Players and coaches from both dugouts charged the field, not for a heated exchange of words, but for an all-out brawl. Punches were thrown by several players, and even fans got in on the action, throwing bottles and cans from the stands. After the players were calmed by the coaching staffs and the field cleared, the security staff at Chase Field announced that any further fan disruptions would result in immediate arrest.
Seven players in all were ejected, including Leon and Tosoni, but the game – which was already in the top of the ninth inning – was allowed to continue. Canada would go on to win 10-3, all but eliminating Mexico from the WBC.
Concerns have flared regarding the reputation of the World Baseball Classic. The tournament has already fielded questions about major and minor league players’ abilities to successfully compete in the WBC while participating in spring training and preparations for regular season play.

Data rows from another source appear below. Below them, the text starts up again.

(* ===== verification/CodexTheorems.v ===== *)
(** * Answers of the Responses API

    What the Codex parser makes of a well-formed stream: the arguments of a call
    are the ones of its last event, whatever deltas came before. *)

From S2P Require Import Prelude CString Json Darray Streaming StreamingFacts Providers ProviderFacts StreamView StreamRun.
Local Open Scope bool_scope.
Local Open Scope Z_scope.

(** An output item: text, or a call with the deltas streamed for it and its
    arguments; [added] when the stream announces the call first. *)
Inductive Output :=
| TextOutput (deltas : list cstr)
| CallOutput (added : bool) (id name : cstr) (deltas : list cstr) (arguments : cstr).

Record Response := mkResponse { r_outputs : list Output; r_input : Z; r_output : Z }.

Definition resp (t : string) (l : list (string * cJSON)) : event := (None, obj (("type"%string, js t) :: l)).

Definition call_item (id name : cstr) (l : list (string * cJSON)) : cJSON :=
  obj ([("type"%string, js "function_call"); ("call_id"%string, JString id); ("name"%string, JString name)] ++ l).

Definition text_event (s : cstr) : event := resp "response.output_text.delta" [("delta"%string, JString s)].
Definition added_event (id name : cstr) : event :=
  resp "response.output_item.added" [("item"%string, call_item id name [])].
Definition args_event (s : cstr) : event :=
  resp "response.function_call_arguments.delta" [("delta"%string, JString s)].
Definition args_done_event (s : cstr) : event :=
  resp "response.function_call_arguments.done" [("arguments"%string, JString s)].
Definition item_done_event (id name s : cstr) : event :=
  resp "response.output_item.done" [("item"%string, call_item id name [("arguments"%string, JString s)])].
Definition completed_event (i o : Z) : event :=
  resp "response.completed"
    [("response", obj [("usage", obj [("input_tokens", JNumber i); ("output_tokens", JNumber o)])])]%string.

Definition output_events (o : Output) : list event :=
  match o with
  | TextOutput ds => text_event <$> ds
  | CallOutput true id name ds a =>
      [added_event id name] ++ (args_event <$> ds) ++ [args_done_event a] ++ [item_done_event id name a]
  | CallOutput false id name ds a => [item_done_event id name a]
  end.

Definition codex_stream (r : Response) : list event :=
  concat (output_events <$> r_outputs r) ++ [completed_event (r_input r) (r_output r)].

(** What the response says. *)
Definition output_text (o : Output) : cstr := match o with TextOutput ds => concat ds | _ => [] end.
Definition output_call (o : Output) : list Call :=
  match o with CallOutput _ id name _ a => [mkCall id name a] | _ => [] end.

(** The most an output weighs while it is streamed. *)
Definition output_weight (o : Output) : Z :=
  match o with
  | TextOutput ds => len (concat ds)
  | CallOutput _ _ _ ds a => 1 + len (concat ds) + len a
  end.
Fixpoint outputs_weight (os : list Output) : Z :=
  match os with [] => 0 | o :: os' => output_weight o + outputs_weight os' end.

Lemma outputs_weight_nonneg os : 0 <= outputs_weight os.
Proof.
  induction os as [|o os IH]; cbn; [done|].
  destruct o as [ds|b id name ds a]; cbn; pose proof (len_nonneg (concat ds)); [|pose proof (len_nonneg a)]; lia.
Qed.

Section Codex.
Context {F : Freed} {J : CJson} {JS : CJsonSpec J} {P : ParseWithLength} {SJ : StreamJson J P} {U : Type}.
Implicit Types (v : View) (u : U) (ctx : StreamingContext U).

Notation xhandler := (streaming_sse_data_callback (codex_parse_stream_event (U:=U))).
Notation xsteps := (steps xhandler).

Definition codex_handle (root : cJSON) ctx : StreamingContext U :=
  match string_item (Some root) "type" with Some t => codex_event t root ctx | None => ctx end.

Lemma codex_handler_handle (e : event) p ctx : carries e p -> xhandler p ctx = codex_handle e.2 ctx.
Proof.
  intros (Hp & _ & _ & (Hne & Hd) & _). unfold streaming_sse_data_callback, codex_parse_stream_event.
  destruct (streq_spec p (cs "[DONE]")) as [|_]; [done|]. rewrite Hp. destruct p; [done|].
  unfold codex_handle. by destruct (string_item _ _).
Qed.

Ltac codex := unfold codex_handle, text_event, added_event, args_event, args_done_event, item_done_event, completed_event,
    resp, call_item, obj, js; cbn [fmap list_fmap fst snd app]; json;
  unfold codex_event; json; unfold codex_item_done, function_call; json; cbn [mbind option_bind]; json.

Lemma text_event_steps s v u :
  weight v + len s < WEIGHT -> xsteps [text_event s] v u (add_text s v) u.
Proof.
  intros Hw. apply (steps_one _ codex_handle codex_handler_handle). intros ctx (Hr & <- & <-).
  codex. by apply emit_text_view.
Qed.

Lemma texts_event_steps ds v u :
  weight v + len (concat ds) < WEIGHT -> xsteps (text_event <$> ds) v u (add_text (concat ds) v) u.
Proof.
  revert v. induction ds as [|d ds IH]; intros v; cbn [concat]; rewrite ?len_app; intros Hw.
  - unfold add_text. rewrite app_nil_r. destruct v. apply steps_nil.
  - pose proof (len_nonneg (concat ds)).
    change (text_event <$> d :: ds) with ([text_event d] ++ (text_event <$> ds)).
    eapply steps_app.
    + apply text_event_steps. lia.
    + replace (add_text (d ++ concat ds) v) with (add_text (concat ds) (add_text d v))
        by (unfold add_text; cbn; by rewrite app_assoc).
      apply IH. rewrite weight_add_text. lia.
Qed.

Lemma added_steps id name v u :
  weight v < WEIGHT - 1 -> xsteps [added_event id name] v u (add_call (mkCall id name []) v) u.
Proof.
  intros Hw. apply (steps_one _ codex_handle codex_handler_handle). intros ctx (Hr & <- & <-).
  codex. by apply emit_tool_start_view.
Qed.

Officials now worry that any physical ramifications of unruly situations such as the brawl between teams Mexico and Canada may cause players to think twice before joining a WBC team in the future. No player wants to start their regular season with injuries sustained from a voluntary tournament.
Next Stop, MLB?
It also remains to be seen how rivalries birthed in the WBC may carry over into regular season play. Leon, a minor league pitcher for the Oakland Athletics, has not played in the major leagues since his rookie season in 2011. However, Cruz, the regular third baseman for the Los Angeles Dodgers, and Tosoni, an outfielder for the Milwaukee Brewers, will meet again during a series in April, and fans will be watching to see whether this newfound rivalry will spill over into those games.